==== RECORDS TO PROCESS

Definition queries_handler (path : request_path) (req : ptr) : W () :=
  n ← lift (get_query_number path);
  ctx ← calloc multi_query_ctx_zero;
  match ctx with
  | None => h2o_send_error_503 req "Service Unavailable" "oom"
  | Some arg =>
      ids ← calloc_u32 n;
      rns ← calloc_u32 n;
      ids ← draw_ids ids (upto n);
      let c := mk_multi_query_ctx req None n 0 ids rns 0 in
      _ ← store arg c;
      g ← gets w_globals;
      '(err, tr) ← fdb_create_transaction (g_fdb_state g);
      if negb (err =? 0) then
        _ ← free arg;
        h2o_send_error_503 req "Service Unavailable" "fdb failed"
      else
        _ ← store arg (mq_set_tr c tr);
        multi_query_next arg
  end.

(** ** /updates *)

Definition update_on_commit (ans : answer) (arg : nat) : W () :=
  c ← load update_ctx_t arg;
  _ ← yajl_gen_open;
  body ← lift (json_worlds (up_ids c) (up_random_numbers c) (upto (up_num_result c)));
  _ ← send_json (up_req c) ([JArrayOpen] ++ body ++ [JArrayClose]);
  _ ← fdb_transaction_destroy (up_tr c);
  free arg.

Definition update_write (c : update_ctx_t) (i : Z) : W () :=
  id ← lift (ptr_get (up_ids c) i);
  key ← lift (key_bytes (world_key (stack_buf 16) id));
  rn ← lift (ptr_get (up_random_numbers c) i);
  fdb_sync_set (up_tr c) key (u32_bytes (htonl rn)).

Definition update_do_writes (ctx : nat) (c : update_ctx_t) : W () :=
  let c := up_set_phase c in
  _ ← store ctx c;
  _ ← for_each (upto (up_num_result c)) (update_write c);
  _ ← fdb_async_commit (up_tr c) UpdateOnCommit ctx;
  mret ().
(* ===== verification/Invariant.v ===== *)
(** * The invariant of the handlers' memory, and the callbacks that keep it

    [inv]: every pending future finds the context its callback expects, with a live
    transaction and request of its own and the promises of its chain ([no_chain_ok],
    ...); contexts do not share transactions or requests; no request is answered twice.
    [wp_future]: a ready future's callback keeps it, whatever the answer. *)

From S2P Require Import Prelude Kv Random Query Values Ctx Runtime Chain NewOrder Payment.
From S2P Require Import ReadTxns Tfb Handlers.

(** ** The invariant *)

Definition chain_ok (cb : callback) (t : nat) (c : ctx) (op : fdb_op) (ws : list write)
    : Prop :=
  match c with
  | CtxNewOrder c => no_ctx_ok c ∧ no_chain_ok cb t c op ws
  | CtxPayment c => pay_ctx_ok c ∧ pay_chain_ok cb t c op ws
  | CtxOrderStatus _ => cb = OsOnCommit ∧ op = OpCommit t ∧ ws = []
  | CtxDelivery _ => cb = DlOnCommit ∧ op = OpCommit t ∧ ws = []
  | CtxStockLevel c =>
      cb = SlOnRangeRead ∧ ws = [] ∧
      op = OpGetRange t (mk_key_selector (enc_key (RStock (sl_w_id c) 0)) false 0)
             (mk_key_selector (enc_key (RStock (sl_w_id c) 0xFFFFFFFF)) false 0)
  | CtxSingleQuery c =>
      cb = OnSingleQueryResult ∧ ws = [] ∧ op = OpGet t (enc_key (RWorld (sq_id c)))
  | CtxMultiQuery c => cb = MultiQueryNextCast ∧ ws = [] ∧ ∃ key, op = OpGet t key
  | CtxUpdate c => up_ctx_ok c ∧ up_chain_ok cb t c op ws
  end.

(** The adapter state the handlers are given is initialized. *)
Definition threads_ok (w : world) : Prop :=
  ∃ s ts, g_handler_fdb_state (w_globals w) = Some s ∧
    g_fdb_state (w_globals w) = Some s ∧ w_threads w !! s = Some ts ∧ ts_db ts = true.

========

> **EXERCISE DETAILS**
Could you return all lines from the data above that contain the string "OpCommit"?

> **ANSWER SECTION**
  | CtxOrderStatus _ => cb = OsOnCommit ∧ op = OpCommit t ∧ ws = []
  | CtxDelivery _ => cb = DlOnCommit ∧ op = OpCommit t ∧ ws = []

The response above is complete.